Aim of the task:
Exactly as they appear below, repeat the lines from the one with "Record quemail := mkQuemail" through the one with "reply, QLoaded m =>", and no others.

Materials provided:

*****

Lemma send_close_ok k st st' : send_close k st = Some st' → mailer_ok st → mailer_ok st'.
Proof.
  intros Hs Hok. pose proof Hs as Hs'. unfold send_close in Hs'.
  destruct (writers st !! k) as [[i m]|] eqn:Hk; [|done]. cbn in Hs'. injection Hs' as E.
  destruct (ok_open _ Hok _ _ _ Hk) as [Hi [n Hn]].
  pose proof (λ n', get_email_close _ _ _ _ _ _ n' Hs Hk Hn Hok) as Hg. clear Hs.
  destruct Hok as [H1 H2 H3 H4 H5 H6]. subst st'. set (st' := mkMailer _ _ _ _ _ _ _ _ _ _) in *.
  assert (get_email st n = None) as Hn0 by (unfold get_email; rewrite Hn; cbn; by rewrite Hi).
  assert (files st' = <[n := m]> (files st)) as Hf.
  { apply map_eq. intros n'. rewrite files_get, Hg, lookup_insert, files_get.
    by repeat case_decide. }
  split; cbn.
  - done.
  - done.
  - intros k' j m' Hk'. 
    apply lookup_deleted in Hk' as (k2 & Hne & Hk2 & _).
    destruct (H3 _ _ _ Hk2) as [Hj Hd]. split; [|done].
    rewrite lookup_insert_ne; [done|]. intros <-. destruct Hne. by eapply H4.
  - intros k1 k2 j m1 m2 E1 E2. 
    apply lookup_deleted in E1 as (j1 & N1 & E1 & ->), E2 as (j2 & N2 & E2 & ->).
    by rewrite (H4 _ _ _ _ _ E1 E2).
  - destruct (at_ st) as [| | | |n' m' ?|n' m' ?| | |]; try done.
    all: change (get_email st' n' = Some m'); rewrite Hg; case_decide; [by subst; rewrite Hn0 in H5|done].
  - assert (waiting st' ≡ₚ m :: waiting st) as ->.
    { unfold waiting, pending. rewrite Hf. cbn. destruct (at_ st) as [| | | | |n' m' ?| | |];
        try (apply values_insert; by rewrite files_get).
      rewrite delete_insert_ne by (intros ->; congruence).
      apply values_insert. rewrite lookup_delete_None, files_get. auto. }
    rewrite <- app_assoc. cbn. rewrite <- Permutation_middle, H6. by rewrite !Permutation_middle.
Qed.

*****

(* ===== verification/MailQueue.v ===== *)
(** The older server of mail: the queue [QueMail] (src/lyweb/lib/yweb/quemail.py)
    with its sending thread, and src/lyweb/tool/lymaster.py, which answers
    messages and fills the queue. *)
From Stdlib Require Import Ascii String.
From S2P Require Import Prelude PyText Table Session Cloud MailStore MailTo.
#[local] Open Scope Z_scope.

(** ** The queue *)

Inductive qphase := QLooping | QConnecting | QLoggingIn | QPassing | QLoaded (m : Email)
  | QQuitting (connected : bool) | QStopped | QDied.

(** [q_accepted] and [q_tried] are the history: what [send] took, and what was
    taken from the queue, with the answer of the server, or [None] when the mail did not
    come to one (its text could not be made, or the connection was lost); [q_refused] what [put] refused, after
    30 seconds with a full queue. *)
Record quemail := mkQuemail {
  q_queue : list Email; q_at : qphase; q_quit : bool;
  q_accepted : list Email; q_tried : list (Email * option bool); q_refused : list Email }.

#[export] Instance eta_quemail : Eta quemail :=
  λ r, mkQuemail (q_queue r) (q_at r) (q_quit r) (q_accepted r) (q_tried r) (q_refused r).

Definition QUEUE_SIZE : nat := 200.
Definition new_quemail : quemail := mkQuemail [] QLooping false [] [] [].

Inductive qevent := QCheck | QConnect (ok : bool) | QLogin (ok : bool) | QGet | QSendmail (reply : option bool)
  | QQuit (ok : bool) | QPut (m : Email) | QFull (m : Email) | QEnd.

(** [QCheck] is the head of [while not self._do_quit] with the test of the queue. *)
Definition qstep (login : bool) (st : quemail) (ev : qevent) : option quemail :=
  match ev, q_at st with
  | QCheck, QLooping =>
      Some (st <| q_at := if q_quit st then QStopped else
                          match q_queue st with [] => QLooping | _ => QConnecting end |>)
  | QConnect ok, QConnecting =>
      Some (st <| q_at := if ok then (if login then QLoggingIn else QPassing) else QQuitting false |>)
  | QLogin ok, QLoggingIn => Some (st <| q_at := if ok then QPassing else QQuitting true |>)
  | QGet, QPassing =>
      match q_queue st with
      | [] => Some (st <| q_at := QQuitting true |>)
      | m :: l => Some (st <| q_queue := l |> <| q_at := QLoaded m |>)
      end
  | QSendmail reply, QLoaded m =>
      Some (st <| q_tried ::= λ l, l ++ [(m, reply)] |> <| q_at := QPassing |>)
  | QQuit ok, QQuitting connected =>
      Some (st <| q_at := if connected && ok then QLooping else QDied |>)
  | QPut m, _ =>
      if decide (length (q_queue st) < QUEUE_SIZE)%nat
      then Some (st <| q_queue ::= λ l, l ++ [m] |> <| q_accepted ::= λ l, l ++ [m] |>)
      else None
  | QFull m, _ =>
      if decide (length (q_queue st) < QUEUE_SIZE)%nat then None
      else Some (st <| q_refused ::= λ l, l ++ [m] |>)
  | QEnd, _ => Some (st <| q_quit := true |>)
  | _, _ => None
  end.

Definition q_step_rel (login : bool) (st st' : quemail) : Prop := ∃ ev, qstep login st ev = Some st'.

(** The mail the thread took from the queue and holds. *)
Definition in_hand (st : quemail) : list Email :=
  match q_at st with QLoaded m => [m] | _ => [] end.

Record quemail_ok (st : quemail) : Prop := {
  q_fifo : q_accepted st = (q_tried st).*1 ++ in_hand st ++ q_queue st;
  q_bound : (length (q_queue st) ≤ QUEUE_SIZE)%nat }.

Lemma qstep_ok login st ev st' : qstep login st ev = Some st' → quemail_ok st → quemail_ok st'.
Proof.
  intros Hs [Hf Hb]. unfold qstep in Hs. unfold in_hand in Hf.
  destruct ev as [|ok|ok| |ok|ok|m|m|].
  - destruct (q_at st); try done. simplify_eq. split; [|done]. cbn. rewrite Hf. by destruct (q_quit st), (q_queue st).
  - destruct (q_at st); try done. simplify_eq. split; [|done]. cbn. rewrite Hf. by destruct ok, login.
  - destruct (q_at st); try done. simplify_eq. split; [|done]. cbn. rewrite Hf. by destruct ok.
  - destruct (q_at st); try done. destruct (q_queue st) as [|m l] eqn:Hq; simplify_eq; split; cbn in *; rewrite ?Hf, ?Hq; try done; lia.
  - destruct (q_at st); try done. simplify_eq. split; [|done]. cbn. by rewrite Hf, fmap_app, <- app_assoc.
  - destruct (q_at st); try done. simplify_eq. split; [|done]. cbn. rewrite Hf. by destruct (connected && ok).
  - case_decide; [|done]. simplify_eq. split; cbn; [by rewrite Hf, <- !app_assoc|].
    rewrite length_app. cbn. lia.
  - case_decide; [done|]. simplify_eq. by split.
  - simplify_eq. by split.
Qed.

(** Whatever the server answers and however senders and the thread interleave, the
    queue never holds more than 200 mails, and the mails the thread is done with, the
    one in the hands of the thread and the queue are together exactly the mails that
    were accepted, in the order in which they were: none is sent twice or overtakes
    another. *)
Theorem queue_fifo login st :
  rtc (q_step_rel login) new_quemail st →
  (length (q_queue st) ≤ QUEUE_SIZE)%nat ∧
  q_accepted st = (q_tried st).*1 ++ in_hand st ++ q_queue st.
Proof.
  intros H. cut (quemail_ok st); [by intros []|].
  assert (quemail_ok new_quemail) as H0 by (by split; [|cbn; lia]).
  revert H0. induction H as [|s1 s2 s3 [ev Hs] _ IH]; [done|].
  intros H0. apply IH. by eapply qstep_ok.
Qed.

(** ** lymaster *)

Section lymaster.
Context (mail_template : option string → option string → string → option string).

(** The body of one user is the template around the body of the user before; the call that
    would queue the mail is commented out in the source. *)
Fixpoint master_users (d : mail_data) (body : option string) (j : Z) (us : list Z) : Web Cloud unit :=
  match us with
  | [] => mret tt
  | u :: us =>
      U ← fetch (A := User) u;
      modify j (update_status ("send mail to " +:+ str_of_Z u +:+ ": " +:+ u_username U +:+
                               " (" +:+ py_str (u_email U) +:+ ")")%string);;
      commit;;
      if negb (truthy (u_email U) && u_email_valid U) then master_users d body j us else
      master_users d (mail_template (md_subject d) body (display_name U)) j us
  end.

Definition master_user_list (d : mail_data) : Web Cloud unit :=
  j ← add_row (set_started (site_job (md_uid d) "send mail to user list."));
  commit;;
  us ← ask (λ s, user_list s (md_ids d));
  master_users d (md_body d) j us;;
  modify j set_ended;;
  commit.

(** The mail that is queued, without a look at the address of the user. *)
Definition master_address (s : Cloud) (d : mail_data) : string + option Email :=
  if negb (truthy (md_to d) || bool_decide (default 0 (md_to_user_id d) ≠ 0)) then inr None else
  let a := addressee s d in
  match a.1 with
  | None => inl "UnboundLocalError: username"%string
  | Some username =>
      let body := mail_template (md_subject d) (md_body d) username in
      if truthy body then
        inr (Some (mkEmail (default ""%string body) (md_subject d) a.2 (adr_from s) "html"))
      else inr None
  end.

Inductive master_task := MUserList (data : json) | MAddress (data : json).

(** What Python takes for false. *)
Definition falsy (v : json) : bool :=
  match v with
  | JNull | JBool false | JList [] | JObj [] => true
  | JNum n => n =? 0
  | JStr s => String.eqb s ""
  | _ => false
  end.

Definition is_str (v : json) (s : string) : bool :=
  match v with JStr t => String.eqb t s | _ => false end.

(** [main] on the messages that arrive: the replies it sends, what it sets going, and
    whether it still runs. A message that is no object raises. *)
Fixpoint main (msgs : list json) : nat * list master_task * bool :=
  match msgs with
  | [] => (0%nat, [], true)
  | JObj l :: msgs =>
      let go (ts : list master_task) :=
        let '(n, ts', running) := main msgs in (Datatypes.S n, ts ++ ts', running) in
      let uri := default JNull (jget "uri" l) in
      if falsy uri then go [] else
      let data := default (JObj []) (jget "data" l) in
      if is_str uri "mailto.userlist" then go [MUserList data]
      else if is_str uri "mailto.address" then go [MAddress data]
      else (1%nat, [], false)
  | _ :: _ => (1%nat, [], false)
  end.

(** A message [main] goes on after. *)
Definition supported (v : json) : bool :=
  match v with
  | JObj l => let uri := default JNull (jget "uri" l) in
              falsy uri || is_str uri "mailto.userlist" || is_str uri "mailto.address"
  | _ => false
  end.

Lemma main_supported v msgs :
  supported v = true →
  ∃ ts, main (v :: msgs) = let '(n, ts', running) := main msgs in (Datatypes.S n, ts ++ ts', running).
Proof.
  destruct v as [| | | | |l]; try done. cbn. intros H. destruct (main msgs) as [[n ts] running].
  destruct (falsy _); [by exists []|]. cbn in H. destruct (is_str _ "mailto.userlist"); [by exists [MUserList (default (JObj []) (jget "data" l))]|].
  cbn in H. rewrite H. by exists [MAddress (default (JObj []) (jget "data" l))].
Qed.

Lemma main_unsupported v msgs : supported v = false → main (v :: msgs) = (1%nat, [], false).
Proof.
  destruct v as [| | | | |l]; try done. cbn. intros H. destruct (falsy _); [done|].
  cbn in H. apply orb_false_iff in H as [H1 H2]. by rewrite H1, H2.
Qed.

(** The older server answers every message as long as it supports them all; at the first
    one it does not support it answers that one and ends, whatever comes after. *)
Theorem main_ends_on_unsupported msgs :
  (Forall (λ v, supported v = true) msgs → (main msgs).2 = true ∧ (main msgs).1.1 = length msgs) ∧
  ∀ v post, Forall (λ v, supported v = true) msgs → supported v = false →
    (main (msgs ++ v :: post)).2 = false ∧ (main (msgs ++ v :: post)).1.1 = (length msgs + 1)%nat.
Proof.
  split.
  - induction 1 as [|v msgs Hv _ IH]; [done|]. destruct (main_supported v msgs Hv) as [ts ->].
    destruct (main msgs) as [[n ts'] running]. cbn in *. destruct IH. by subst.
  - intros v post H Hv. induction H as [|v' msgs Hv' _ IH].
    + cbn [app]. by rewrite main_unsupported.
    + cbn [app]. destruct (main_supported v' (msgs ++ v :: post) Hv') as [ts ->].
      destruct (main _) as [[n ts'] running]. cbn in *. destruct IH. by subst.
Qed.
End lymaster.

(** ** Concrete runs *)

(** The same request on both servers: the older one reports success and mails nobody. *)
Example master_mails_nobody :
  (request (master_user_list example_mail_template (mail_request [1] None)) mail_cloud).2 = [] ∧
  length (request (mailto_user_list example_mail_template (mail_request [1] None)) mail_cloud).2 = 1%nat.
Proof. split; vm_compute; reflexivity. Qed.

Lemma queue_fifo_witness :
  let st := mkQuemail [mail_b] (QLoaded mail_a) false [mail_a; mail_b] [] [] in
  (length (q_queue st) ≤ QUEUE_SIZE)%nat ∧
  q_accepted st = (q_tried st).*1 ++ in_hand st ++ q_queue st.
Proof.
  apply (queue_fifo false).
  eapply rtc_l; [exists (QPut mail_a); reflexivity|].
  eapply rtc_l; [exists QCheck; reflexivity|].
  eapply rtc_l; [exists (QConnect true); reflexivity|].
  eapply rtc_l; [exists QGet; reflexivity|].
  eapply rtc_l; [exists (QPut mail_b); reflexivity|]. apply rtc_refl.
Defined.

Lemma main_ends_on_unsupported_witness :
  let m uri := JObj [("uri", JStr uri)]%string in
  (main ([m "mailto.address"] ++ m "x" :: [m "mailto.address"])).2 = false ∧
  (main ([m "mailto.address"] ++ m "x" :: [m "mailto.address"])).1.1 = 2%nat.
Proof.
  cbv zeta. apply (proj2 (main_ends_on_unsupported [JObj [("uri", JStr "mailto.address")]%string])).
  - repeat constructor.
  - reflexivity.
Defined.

*****

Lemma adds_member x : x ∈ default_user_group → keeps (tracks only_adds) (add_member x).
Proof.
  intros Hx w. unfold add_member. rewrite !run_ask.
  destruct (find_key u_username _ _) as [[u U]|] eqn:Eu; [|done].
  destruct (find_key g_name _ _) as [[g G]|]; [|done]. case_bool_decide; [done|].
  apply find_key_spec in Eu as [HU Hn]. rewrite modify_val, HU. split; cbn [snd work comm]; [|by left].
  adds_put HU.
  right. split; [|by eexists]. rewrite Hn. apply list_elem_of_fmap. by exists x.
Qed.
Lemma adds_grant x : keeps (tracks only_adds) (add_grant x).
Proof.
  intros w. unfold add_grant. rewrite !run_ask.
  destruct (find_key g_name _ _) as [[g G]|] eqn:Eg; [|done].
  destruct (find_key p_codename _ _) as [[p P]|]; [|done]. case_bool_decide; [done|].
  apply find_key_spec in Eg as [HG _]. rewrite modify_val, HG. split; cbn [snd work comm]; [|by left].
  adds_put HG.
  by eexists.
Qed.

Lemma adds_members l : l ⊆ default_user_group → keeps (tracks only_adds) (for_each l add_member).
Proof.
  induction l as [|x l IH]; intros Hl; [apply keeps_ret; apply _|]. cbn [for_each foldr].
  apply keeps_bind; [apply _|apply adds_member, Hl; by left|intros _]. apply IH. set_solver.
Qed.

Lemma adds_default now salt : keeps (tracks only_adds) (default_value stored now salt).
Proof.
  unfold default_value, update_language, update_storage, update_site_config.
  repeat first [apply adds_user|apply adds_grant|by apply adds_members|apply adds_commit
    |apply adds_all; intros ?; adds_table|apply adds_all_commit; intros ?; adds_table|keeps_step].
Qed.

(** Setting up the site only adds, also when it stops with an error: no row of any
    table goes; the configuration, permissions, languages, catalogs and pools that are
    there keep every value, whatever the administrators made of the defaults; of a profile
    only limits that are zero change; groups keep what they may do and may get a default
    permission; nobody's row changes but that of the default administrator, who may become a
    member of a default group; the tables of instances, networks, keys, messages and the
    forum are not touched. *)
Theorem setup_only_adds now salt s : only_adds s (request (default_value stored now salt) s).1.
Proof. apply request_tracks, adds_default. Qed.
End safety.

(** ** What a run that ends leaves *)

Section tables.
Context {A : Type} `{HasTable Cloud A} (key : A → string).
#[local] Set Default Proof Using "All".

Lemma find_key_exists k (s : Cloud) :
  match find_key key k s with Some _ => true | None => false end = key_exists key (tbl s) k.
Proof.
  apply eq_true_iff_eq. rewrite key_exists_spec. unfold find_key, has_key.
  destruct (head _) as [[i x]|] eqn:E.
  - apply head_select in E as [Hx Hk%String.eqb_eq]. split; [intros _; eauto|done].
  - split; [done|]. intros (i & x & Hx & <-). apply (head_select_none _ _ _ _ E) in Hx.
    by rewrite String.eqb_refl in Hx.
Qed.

*****

Task solution:
Record quemail := mkQuemail {
  q_queue : list Email; q_at : qphase; q_quit : bool;
  q_accepted : list Email; q_tried : list (Email * option bool); q_refused : list Email }.

#[export] Instance eta_quemail : Eta quemail :=
  λ r, mkQuemail (q_queue r) (q_at r) (q_quit r) (q_accepted r) (q_tried r) (q_refused r).

Definition QUEUE_SIZE : nat := 200.
Definition new_quemail : quemail := mkQuemail [] QLooping false [] [] [].

Inductive qevent := QCheck | QConnect (ok : bool) | QLogin (ok : bool) | QGet | QSendmail (reply : option bool)
  | QQuit (ok : bool) | QPut (m : Email) | QFull (m : Email) | QEnd.

(** [QCheck] is the head of [while not self._do_quit] with the test of the queue. *)
Definition qstep (login : bool) (st : quemail) (ev : qevent) : option quemail :=
  match ev, q_at st with
  | QCheck, QLooping =>
      Some (st <| q_at := if q_quit st then QStopped else
                          match q_queue st with [] => QLooping | _ => QConnecting end |>)
  | QConnect ok, QConnecting =>
      Some (st <| q_at := if ok then (if login then QLoggingIn else QPassing) else QQuitting false |>)
  | QLogin ok, QLoggingIn => Some (st <| q_at := if ok then QPassing else QQuitting true |>)
  | QGet, QPassing =>
      match q_queue st with
      | [] => Some (st <| q_at := QQuitting true |>)
      | m :: l => Some (st <| q_queue := l |> <| q_at := QLoaded m |>)
      end
  | QSendmail reply, QLoaded m =>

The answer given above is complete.